··· GIVEN ENTRIES ···

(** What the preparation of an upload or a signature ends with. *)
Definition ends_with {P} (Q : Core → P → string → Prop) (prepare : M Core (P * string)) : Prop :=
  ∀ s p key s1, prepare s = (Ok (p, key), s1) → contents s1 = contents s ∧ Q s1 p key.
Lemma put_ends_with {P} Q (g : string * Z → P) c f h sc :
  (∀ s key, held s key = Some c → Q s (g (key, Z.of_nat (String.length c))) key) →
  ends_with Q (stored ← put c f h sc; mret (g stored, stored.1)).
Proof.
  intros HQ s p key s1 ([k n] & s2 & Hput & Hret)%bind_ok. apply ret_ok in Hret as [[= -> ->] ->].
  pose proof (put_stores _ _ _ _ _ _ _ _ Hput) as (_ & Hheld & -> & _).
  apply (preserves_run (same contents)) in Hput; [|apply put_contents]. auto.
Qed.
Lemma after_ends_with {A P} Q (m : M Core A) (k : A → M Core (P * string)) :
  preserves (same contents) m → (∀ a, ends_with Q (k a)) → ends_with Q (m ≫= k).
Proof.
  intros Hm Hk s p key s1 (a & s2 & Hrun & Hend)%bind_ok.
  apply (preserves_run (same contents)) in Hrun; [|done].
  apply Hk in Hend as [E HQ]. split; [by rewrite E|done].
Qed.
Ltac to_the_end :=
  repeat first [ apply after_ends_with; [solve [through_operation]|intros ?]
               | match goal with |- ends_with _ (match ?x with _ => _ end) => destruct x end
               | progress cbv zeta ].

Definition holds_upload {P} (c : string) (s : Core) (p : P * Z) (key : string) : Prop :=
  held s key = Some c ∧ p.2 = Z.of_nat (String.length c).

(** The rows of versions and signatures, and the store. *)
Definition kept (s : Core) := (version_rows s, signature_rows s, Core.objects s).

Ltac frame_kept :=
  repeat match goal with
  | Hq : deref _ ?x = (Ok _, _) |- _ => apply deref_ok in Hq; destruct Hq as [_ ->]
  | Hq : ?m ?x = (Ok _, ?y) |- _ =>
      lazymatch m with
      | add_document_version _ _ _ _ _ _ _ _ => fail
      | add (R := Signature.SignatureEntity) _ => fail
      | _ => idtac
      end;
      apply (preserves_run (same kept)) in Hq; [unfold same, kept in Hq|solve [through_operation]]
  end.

···

| YOUR OBJECTIVE |
Starting at the line that contains "cbv zeta ].", retype every line through the end of the records exactly, and nothing else.

| ANSWER FOR THIS EXERCISE |
               | progress cbv zeta ].

Definition holds_upload {P} (c : string) (s : Core) (p : P * Z) (key : string) : Prop :=
  held s key = Some c ∧ p.2 = Z.of_nat (String.length c).

(** The rows of versions and signatures, and the store. *)
Definition kept (s : Core) := (version_rows s, signature_rows s, Core.objects s).

Ltac frame_kept :=
  repeat match goal with
  | Hq : deref _ ?x = (Ok _, _) |- _ => apply deref_ok in Hq; destruct Hq as [_ ->]
  | Hq : ?m ?x = (Ok _, ?y) |- _ =>
      lazymatch m with
      | add_document_version _ _ _ _ _ _ _ _ => fail
      | add (R := Signature.SignatureEntity) _ => fail
      | _ => idtac
      end;
      apply (preserves_run (same kept)) in Hq; [unfold same, kept in Hq|solve [through_operation]]
  end.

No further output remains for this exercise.